# amx-sys
**Low-level AMX instruction emulation - Hardware-faithful implementation**
This crate provides direct bindings to all 23 AMX (Apple Matrix eXtensions) instructions with a faithful emulation of the Apple silicon behavior.
## Features
- ✅ All 23 AMX instructions
- ✅ Complete register file emulation (8 X, 8 Y, 64 Z registers)
- ✅ Full data type support (i8-i64, u8-u64, f32, f64)
- ✅ All element sizes (B8, B16, B32, B64)

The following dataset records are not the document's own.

Definition claimed_generation (block : bytes) : outcome CoreError (option Z) :=
  if zlen block <? HEADER_SIZE then Ok None else
  let* kind := of_format (get_u32_at block 0 4) in
  if negb (kind =? block_type.CHECKPOINT) then Ok None else
  let* generation := of_format (get_u64_at block 16 24) in
  Ok (Some generation).

Record SlotRead := {
  sr_candidate : option Checkpoint;
  sr_status : SlotStatus;
  sr_claimed : option Z;
}.

(** What a slot's block says, the read apart. *)
Definition slot_read (ident : Identification) (geo : Geometry) (buf : bytes) : outcome CoreError SlotRead :=
  match Checkpoint_decode buf (id_uuid ident) with
  | Ok checkpoint =>
      match validate_structural checkpoint geo with
      | Ok _ => Ok {| sr_candidate := Some checkpoint;
                      sr_status := StatusValid (cp_generation checkpoint); sr_claimed := None |}
      | Err error => Ok {| sr_candidate := None; sr_status := StatusStructural error;
                           sr_claimed := Some (cp_generation checkpoint) |}
      | Panic => Panic
      end
  | Err error =>
      let* claimed := claimed_generation buf in
      Ok {| sr_candidate := None; sr_status := StatusInvalid error; sr_claimed := claimed |}
  | Panic => Panic
  end.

- ✅ All shuffle modes (S0, S1, S2, S3)
- ✅ 100% parity with C reference implementation
- ✅ 100 tests (100% pass rate)
## Instructions
### Load/Store (8)
- `ldx`, `ldy`, `ldz`, `ldzi` - Load X, Y, Z registers
- `stx`, `sty`, `stz`, `stzi` - Store registers
### Extract (2)
- `extrx` - Extract from X register with shuffle
- `extry` - Extract from Y register with shuffle
### Floating-Point (6)
- `fma16`, `fma32`, `fma64` - Multiply-accumulate
- `fms16`, `fms32`, `fms64` - Multiply-subtract
### Integer (2)
- `mac16` - Signed 16-bit multiply-accumulate
- `mac16_unsigned` - Unsigned multiply-accumulate
### Vector (2)
- `vecint` - Vector integer operations
- `vecfp` - Vector floating-point operations
### Matrix (2)
- `matint` - Matrix integer operations
- `matfp` - Matrix floating-point operations
### Lookup Table (1)
- `genlut` - Generate lookup table
## Usage
```rust
use amx_sys::registers::AmxState;
use amx_sys::instructions::ldst::*;
use amx_sys::instructions::fma::fma32;
let mut state = AmxState::new();
// Load data
let data = [0u8; 64];
ldx(&mut state, 0, &data);
ldy(&mut state, 0, &data);
ldz(&mut state, 0, &data);
// Perform FMA
fma32(&mut state, 0, 0, 0);
// Store result
let result = stx(&state, 0);
```
## Testing
All 23 instructions are thoroughly tested with:
- 100 test cases (100% pass rate)
- Randomized inputs (xoshiro256++ RNG)
- All data types and element sizes
- 1,000+ iterations of stress testing
Run tests:
```bash
cargo test
```
## Benchmarking
Run the comprehensive IO-vs-compute benchmark:
```bash
cargo bench -p amx-sys --bench io_vs_compute
```
The benchmark reports CSV-style rows with separate `io_only_ns`, `compute_only_ns`, and `end_to_end_ns` timings for:
- Extract shuffle modes S0-S3
- FMA and FMS precisions
- MAC16 signed and unsigned
- VECINT and MATINT for all signed and unsigned element sizes
- VECFP and MATFP for all floating-point precisions
- GENLUT for all supported element sizes
Useful filters:
```bash
AMX_BENCH_FILTER=matfp AMX_BENCH_SAMPLES=3 cargo bench -p amx-sys --bench io_vs_compute
```
## Performance
- All operations run in constant time
- Zero heap allocations
- Pure Rust with minimal unsafe code
## License
MIT OR Apache-2.0